Dataset entries
-=-=-=-=-

(* ===== verification/AppView.v ===== *)
(** * The component's view: its getters and the clock round trip

    The getters of [app.component.ts] (lines 60-90) as functions of the
    state [App.App]: [Clock], [RunningTotal], [QueueIsClosed],
    [WaitingToFinish], [ShowFinalMessage], [FinalMessage] and
    [OpenOrClosedStatus].  JavaScript's number formatting is modelled on
    the values the component formats: [toFixed1] is
    [Number.prototype.toFixed(1)] of the exact value [0.001 * ms]
    (rounding half up, as its specification picks the larger [n] on a
    tie), [parseFloat] reads the unsigned decimal literal at the start of
    a string, and [number_toString] / [tenths_toString] print an integer
    and a number of tenths as [Number.prototype.toString] does.  The
    rounding of the double [0.001 * ms] is not modelled: on multiples of
    [tickPeriod] it is far below the half tenth at which [toFixed] would
    round differently.

    The round trip [parseFloat_toFixed1] reads back the tenths a
    [toFixed(1)] string prints; with the invariant that [elapsedTime] is a
    multiple of [tickPeriod] ([reachable_elapsed]), it shows that
    [parseFloat(this.Clock)] (lines 119, 130) is [App.Clock], the value
    [App.observer_callback] stores in [lastTimeCheck]. *)

From Stdlib Require Import ZArith Ascii String DecimalString DecimalNat.
From stdpp Require Import base list.
From S2P Require Import Prelude Types Gate Chain App AppProofs AppTotals.

Module AppView.
Import App AppProofs AppTotals.

(** ** Number formatting *)

(** The character of a decimal digit. *)
Definition digit_char (d : nat) : ascii := ascii_of_nat (48 + d).

(** The value of a decimal digit character. *)
Definition digit_of (c : ascii) : option nat :=
  let n := nat_of_ascii c in
  if (48 <=? n) && (n <=? 57) then Some (n - 48) else None.

(** The decimal digits of a natural number, with no leading zero ([0]
    is ["0"]). *)
Definition string_of_nat (n : nat) : string := NilZero.string_of_uint (Nat.to_uint n).

(** [Number.prototype.toString] on an integer. *)
Definition number_toString (z : Z) : string := NilZero.string_of_int (Z.to_int z).

(** [Number.prototype.toString] on [t / 10]: the shortest decimal, so no
    fraction when [t] is a multiple of 10. *)
Definition tenths_toString (t : nat) : string :=
  if t mod 10 =? 0 then string_of_nat (t / 10)
  else append (string_of_nat (t / 10)) (String "." (String (digit_char (t mod 10)) EmptyString)).

(** [(0.001 * ms).toFixed(1)]: the integer [n] nearest [ms / 100]
    (the larger on a tie), printed with one decimal. *)
Definition toFixed1 (ms : nat) : string :=
  let n := (ms + 50) / 100 in
  append (string_of_nat (n / 10)) (String "." (String (digit_char (n mod 10)) EmptyString)).

(** The digits at the start of [s], accumulated onto [m]: their value,
    how many there are, and the rest of the string. *)
Fixpoint digits (s : string) (m e : nat) : nat * nat * string :=
  match s with
  | String c s' =>
      match digit_of c with
      | Some d => digits s' (10 * m + d) (S e)
      | None => (m, e, s)
      end
  | EmptyString => (m, e, s)
  end.

(** [parseFloat] on an unsigned decimal literal [digits ['.' digits]]:
    [Some (m, f)] is the value [m / 10^f]; [None] is [NaN], when the
    string does not start with a digit.  What follows the literal is
    ignored, as [parseFloat] reads the longest prefix that is a number.
    Signs, exponents, [Infinity] and leading blanks, which [toFixed]
    does not print for these values, are not modelled. *)
Definition parseFloat (s : string) : option (nat * nat) :=
  let '(m, n, r) := digits s 0 0 in
  if n =? 0 then None
  else match r with
       | String c r' =>
           if Ascii.eqb c "." then let '(m', f, _) := digits r' m 0 in Some (m', f)
           else Some (m, 0)
       | EmptyString => Some (m, 0)
       end.

(** ** The getters (lines 60-90) *)

Local Open Scope string_scope.

Definition Clock (a : App) : string := toFixed1 (elapsedTime a).

Definition RunningTotal (a : App) : string := number_toString (runningTotal a).

Definition QueueIsClosed (a : App) : bool := Gate.IsClosed (asyncChainQueue a).

Definition WaitingToFinish (a : App) : bool := waitingToFinish a.

Definition ShowFinalMessage (a : App) : bool := finalMessageVisible a.

(** [lastTimeCheck] is kept in tenths of a second ([App.Clock]). *)
Definition FinalMessage (a : App) : string :=
  if ShowFinalMessage a then
    "All tasks processed in " ++ Clock a ++ " seconds. Final total is " ++ RunningTotal a ++ "."
  else if isInInitialState a then
    "Add Tasks to Queue, then click one of the two Stop buttons to halt the Queue."
  else
    "Queue has been re-opened. The last update was " ++ number_toString (lastTotal a) ++
    " after " ++ tenths_toString (lastTimeCheck a) ++ " seconds.".

Definition OpenOrClosedStatus (a : App) : string :=
  if QueueIsClosed a then
    "Queue is CLOSED. New Tasks submitted will not start until Queue re-opens. Click to re-open."
  else if WaitingToFinish a then "Queue is OPEN until it finishes. Tasks can still be added."
  else "Queue is currently OPEN.".

Local Close Scope string_scope.

(** ** Reading back a printed number *)

(** A string that does not continue a run of digits. *)
Definition stops (r : string) : Prop :=
  match r with String c _ => digit_of c = None | EmptyString => True end.

Lemma digit_of_char d : d < 10 -> digit_of (digit_char d) = Some d.
Proof.
  intros Hd. unfold digit_of, digit_char. rewrite nat_ascii_embedding by lia.
  replace ((48 <=? 48 + d) && (48 + d <=? 57)) with true; [f_equal; lia |].
  symmetry. apply andb_true_intro. split; apply Nat.leb_le; lia.
Qed.

Lemma digits_digit c d s m e : digit_of c = Some d -> digits (String c s) m e = digits s (10 * m + d) (S e).
Proof. intros H. simpl. by rewrite H. Qed.

Lemma digits_uint d m e r :
  stops r ->
  digits (append (NilEmpty.string_of_uint d) r) m e = (Nat.of_uint_acc d m, e + Unsigned.usize d, r).
Proof.
  intros Hr. revert m e. induction d as [|d IH|d IH|d IH|d IH|d IH|d IH|d IH|d IH|d IH|d IH];
    intros m e; cbn [NilEmpty.string_of_uint append Nat.of_uint_acc Unsigned.usize].
  1: rewrite Nat.add_0_r; destruct r; simpl in *; [done | by rewrite Hr].
  all: cbn [digits]; rewrite Nat.tail_mul_spec.
  all: lazymatch goal with |- context [digit_of ?c] =>
         let v := eval vm_compute in (digit_of c) in change (digit_of c) with v end; cbv iota beta.
  all: rewrite IH; do 2 f_equal; [f_equal; lia | lia].
Qed.

(** The digits of [n], followed by a string that does not continue
    them, read back as [n]. *)
Lemma digits_nat n r :
  stops r -> exists k, k <> 0 /\ digits (append (string_of_nat n) r) 0 0 = (n, k, r).
Proof.
  intros Hr. unfold string_of_nat. pose proof (Unsigned.of_to n) as Hn.
  destruct (Nat.to_uint n) as [| d | d | d | d | d | d | d | d | d | d] eqn:E.
  1: { exists 1. split; [done |]. cbn in Hn |- *. subst n.
        destruct r; simpl in *; [done | by rewrite Hr]. }
  all: rewrite <- Hn; unfold Nat.of_uint; cbn [NilZero.string_of_uint]; rewrite (digits_uint _ _ _ _ Hr).
  all: eexists; split; [| reflexivity]; cbn; lia.
Qed.

(** A number of tenths printed with one decimal reads back as itself. *)
Lemma parseFloat_tenths t :
  parseFloat (append (string_of_nat (t / 10)) (String "." (String (digit_char (t mod 10)) EmptyString))) =
  Some (t, 1).
Proof.
  unfold parseFloat. destruct (digits_nat (t / 10) (String "." (String (digit_char (t mod 10)) EmptyString)))
    as (k & Hk & ->); [done |].
  rewrite (proj2 (Nat.eqb_neq k 0) Hk). cbn [Ascii.eqb Bool.eqb digits].
  rewrite digit_of_char by (apply Nat.mod_upper_bound; lia). cbn [digits].
  do 2 f_equal. pose proof (Nat.div_mod t 10). lia.
Qed.

Lemma parseFloat_toFixed1 ms : parseFloat (toFixed1 ms) = Some ((ms + 50) / 100, 1).
Proof. apply parseFloat_tenths. Qed.

(** ** The clock between two macrotasks *)

Lemma run_micro_elapsed m a : elapsedTime (run_micro m a) = elapsedTime a.
Proof.
  destruct m as [g i | k]; simpl.
  - unfold start_task, promiseToPushToQueue, update_queue. by repeat case_match.
  - case_match; [| done]. by destruct (obs_kind _).
Qed.

Lemma exec_elapsed e a a1 :
  exec e a = Some a1 -> elapsedTime a mod tickPeriod = 0 -> elapsedTime a1 mod tickPeriod = 0.
Proof.
  intros He Ha. destruct e; simpl in He.
  - by injection He as <-.
  - by injection He as <-.
  - unfold halt_closeThenFinish in He. case_match. by injection He as <-.
  - unfold halt_finishThenClose in He. case_match. by injection He as <-.
  - by injection He as <-.
  - by injection He as <-.
  - unfold timer_fires, update_queue in He. repeat case_match; simplify_eq; done.
  - injection He as <-. unfold tick. case_match; cbn [elapsedTime set_elapsedTime set_clock]; [| done].
    clear H. rewrite Nat.Div0.add_mod, Ha, Nat.Div0.mod_same. done.
Qed.

Lemma quiesce_elapsed fuel a :
  elapsedTime a mod tickPeriod = 0 -> elapsedTime (quiesce fuel a) mod tickPeriod = 0.
Proof.
  apply (quiesce_ind (fun x => elapsedTime x mod tickPeriod = 0)). intros x m Hx _. by rewrite run_micro_elapsed.
Qed.

(** Between two macrotasks [elapsedTime] is a multiple of [tickPeriod]. *)
Lemma reachable_elapsed a : reachable a -> elapsedTime a mod tickPeriod = 0.
Proof.
  intros Hr. eapply (star_inv step (fun a => elapsedTime a mod tickPeriod = 0)); [| exact Hr | done].
  intros b b' Hb Hs. inversion Hs as [e b0 b1 He]; subst. unfold app_step in He.
  destruct (exec e b) as [b2|] eqn:E; simpl in He; [| done]. injection He as <-.
  exact (quiesce_elapsed _ _ (exec_elapsed e b b2 E Hb)).
Qed.

(** So is it while the microtasks of a macrotask run. *)
Lemma checkpoint_elapsed b : in_checkpoint b -> elapsedTime b mod tickPeriod = 0.
Proof.
  intros (a & e & a1 & n & Hr & He & ->).
  exact (quiesce_elapsed _ _ (exec_elapsed e a a1 He (reachable_elapsed a Hr))).
Qed.

(** On such a state, the clock the page shows reads back as [App.Clock]. *)
Lemma parseFloat_Clock a : elapsedTime a mod tickPeriod = 0 -> parseFloat (Clock a) = Some (App.Clock a, 1).
Proof.
  intros Ha. unfold Clock, App.Clock. rewrite parseFloat_toFixed1. do 2 f_equal.
  pose proof (Nat.div_mod (elapsedTime a) tickPeriod) as Hd. unfold tickPeriod in *.
  rewrite Ha, Nat.add_0_r in Hd. rewrite Hd at 1 by lia.
  rewrite (Nat.mul_comm 100), Nat.div_add_l by lia. change (50 / 100) with 0. lia.
Qed.

End AppView.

-=-=-=-=-

Exercise details -> Would you output, from the records above, exactly the run of lines that starts at the line containing "[Number.prototype.toFixed(1)] of the" and ends at the line containing "a string, and", and only that run?

Exercise answer ->
    [Number.prototype.toFixed(1)] of the exact value [0.001 * ms]
    (rounding half up, as its specification picks the larger [n] on a
    tie), [parseFloat] reads the unsigned decimal literal at the start of
    a string, and [number_toString] / [tenths_toString] print an integer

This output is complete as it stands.